#### Entries supplied
───

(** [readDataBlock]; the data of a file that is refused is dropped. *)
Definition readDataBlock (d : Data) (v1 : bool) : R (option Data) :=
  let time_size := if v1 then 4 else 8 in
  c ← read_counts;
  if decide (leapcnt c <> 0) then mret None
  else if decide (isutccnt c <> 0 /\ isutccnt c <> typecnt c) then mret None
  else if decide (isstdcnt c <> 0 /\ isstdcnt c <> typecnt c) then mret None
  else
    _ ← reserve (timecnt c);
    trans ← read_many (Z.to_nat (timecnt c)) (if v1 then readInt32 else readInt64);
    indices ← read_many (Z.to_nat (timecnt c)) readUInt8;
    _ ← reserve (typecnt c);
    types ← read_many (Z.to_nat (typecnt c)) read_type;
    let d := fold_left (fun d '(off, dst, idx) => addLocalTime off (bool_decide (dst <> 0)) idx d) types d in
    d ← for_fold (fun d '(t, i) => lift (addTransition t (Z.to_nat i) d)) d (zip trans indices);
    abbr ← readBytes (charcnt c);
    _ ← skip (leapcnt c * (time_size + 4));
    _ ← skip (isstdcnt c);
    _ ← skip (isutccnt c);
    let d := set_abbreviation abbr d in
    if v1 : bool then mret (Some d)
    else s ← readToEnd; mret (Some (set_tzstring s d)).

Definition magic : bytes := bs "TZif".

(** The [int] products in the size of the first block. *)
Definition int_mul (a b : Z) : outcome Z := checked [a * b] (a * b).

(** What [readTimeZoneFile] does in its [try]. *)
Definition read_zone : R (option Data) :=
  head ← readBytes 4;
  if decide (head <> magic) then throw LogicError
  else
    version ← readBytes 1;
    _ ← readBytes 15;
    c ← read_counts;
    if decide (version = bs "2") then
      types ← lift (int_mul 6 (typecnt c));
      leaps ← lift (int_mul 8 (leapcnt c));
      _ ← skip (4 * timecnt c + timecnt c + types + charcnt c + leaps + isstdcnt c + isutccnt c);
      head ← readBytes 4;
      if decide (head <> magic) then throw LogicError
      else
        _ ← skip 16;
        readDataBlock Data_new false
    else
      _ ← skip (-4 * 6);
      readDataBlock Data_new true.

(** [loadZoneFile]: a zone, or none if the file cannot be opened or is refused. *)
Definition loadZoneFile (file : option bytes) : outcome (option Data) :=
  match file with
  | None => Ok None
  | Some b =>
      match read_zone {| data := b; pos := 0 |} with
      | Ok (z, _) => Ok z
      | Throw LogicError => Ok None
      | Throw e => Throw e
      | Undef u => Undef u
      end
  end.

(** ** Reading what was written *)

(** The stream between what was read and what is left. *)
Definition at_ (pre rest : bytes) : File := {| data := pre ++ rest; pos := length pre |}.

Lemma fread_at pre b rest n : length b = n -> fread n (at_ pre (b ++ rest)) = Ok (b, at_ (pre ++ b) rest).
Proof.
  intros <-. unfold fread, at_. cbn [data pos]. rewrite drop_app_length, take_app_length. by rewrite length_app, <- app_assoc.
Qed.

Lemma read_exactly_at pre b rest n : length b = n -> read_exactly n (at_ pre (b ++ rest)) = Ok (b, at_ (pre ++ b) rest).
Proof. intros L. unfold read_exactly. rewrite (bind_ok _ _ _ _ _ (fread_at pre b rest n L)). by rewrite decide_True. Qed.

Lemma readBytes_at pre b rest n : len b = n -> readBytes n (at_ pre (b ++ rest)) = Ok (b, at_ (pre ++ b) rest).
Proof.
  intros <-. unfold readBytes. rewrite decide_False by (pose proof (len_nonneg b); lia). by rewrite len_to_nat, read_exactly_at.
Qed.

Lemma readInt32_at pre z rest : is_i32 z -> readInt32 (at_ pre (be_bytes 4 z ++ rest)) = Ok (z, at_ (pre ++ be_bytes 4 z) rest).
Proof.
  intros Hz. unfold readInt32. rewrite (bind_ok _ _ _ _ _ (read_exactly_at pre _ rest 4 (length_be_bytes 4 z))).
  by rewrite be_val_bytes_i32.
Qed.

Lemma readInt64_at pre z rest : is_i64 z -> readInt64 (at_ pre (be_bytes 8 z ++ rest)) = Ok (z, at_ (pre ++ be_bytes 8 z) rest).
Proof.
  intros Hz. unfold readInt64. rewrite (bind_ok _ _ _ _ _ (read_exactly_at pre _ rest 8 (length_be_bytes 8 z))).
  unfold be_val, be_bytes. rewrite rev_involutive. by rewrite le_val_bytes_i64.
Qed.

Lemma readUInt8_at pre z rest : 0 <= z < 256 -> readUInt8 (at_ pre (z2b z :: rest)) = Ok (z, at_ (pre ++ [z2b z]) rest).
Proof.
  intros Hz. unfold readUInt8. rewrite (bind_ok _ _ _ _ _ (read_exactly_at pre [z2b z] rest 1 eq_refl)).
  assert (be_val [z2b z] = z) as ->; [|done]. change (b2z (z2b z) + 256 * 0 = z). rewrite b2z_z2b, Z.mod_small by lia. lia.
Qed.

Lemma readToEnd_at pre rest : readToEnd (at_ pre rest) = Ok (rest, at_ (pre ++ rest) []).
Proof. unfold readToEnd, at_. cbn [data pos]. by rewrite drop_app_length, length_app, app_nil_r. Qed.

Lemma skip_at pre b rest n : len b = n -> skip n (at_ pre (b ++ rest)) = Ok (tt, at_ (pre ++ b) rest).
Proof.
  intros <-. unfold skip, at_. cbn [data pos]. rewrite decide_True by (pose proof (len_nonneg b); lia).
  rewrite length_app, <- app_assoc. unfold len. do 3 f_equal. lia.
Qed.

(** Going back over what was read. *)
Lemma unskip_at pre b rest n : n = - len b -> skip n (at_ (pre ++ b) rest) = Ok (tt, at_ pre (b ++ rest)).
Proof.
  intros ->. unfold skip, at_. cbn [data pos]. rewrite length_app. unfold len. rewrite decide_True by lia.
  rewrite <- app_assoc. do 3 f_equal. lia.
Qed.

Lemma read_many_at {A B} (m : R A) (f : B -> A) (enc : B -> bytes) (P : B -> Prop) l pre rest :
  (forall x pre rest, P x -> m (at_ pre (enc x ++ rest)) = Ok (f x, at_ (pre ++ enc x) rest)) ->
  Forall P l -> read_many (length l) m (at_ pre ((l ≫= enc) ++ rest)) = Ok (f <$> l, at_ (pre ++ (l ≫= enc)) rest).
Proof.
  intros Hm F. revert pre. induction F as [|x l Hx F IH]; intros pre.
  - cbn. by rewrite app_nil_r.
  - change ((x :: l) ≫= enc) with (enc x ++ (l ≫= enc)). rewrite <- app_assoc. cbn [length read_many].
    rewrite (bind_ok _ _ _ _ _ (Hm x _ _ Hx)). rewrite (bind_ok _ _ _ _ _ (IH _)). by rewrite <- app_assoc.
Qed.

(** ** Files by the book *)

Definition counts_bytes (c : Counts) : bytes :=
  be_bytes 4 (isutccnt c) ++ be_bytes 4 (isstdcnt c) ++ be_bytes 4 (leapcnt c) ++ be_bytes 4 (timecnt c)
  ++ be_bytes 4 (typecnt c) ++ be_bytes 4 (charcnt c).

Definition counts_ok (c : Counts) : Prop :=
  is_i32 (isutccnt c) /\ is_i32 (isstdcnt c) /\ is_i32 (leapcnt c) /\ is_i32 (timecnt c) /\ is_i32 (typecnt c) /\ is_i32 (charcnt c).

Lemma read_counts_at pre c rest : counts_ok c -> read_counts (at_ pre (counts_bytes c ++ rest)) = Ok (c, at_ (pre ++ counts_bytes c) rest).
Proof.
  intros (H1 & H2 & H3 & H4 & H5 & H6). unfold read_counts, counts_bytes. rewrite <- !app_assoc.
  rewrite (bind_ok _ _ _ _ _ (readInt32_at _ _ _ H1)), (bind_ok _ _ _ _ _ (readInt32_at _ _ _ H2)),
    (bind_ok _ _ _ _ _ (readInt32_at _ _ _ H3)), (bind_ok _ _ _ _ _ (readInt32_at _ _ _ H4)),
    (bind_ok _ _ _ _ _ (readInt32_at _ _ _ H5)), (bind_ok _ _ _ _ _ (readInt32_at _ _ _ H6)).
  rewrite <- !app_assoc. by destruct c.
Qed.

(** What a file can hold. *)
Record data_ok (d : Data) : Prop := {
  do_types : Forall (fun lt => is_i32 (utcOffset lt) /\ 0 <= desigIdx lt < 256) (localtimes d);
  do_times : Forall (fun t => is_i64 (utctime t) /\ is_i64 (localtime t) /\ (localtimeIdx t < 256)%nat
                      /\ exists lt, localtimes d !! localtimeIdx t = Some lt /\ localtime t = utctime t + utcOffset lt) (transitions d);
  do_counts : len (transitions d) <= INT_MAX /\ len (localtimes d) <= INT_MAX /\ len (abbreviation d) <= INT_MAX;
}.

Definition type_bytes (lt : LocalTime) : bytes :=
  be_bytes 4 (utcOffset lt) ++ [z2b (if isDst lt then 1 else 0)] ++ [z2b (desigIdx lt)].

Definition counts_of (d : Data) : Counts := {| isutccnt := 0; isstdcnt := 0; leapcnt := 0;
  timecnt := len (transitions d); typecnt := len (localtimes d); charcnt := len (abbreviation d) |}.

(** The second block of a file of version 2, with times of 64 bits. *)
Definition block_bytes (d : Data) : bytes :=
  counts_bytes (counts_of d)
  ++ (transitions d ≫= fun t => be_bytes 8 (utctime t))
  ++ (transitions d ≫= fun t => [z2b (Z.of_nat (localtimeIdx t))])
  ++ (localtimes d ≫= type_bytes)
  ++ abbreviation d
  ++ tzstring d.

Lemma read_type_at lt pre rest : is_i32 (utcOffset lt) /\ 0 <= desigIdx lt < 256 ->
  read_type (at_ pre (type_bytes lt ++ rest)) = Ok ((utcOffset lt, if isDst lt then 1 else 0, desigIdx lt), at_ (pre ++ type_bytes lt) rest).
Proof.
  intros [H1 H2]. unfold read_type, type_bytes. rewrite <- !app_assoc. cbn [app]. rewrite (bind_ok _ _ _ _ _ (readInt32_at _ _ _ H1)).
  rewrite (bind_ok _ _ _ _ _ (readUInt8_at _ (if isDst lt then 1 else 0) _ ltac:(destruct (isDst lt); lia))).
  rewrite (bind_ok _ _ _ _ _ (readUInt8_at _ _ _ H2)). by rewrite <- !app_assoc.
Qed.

───

#### Task details
Please print, exactly and with nothing else, the lines from the first line of the entries through the line containing "else s ← readToEnd;".

#### Answer section
(** [readDataBlock]; the data of a file that is refused is dropped. *)
Definition readDataBlock (d : Data) (v1 : bool) : R (option Data) :=
  let time_size := if v1 then 4 else 8 in
  c ← read_counts;
  if decide (leapcnt c <> 0) then mret None
  else if decide (isutccnt c <> 0 /\ isutccnt c <> typecnt c) then mret None
  else if decide (isstdcnt c <> 0 /\ isstdcnt c <> typecnt c) then mret None
  else
    _ ← reserve (timecnt c);
    trans ← read_many (Z.to_nat (timecnt c)) (if v1 then readInt32 else readInt64);
    indices ← read_many (Z.to_nat (timecnt c)) readUInt8;
    _ ← reserve (typecnt c);
    types ← read_many (Z.to_nat (typecnt c)) read_type;
    let d := fold_left (fun d '(off, dst, idx) => addLocalTime off (bool_decide (dst <> 0)) idx d) types d in
    d ← for_fold (fun d '(t, i) => lift (addTransition t (Z.to_nat i) d)) d (zip trans indices);
    abbr ← readBytes (charcnt c);
    _ ← skip (leapcnt c * (time_size + 4));
    _ ← skip (isstdcnt c);
    _ ← skip (isutccnt c);
    let d := set_abbreviation abbr d in
    if v1 : bool then mret (Some d)
    else s ← readToEnd; mret (Some (set_tzstring s d)).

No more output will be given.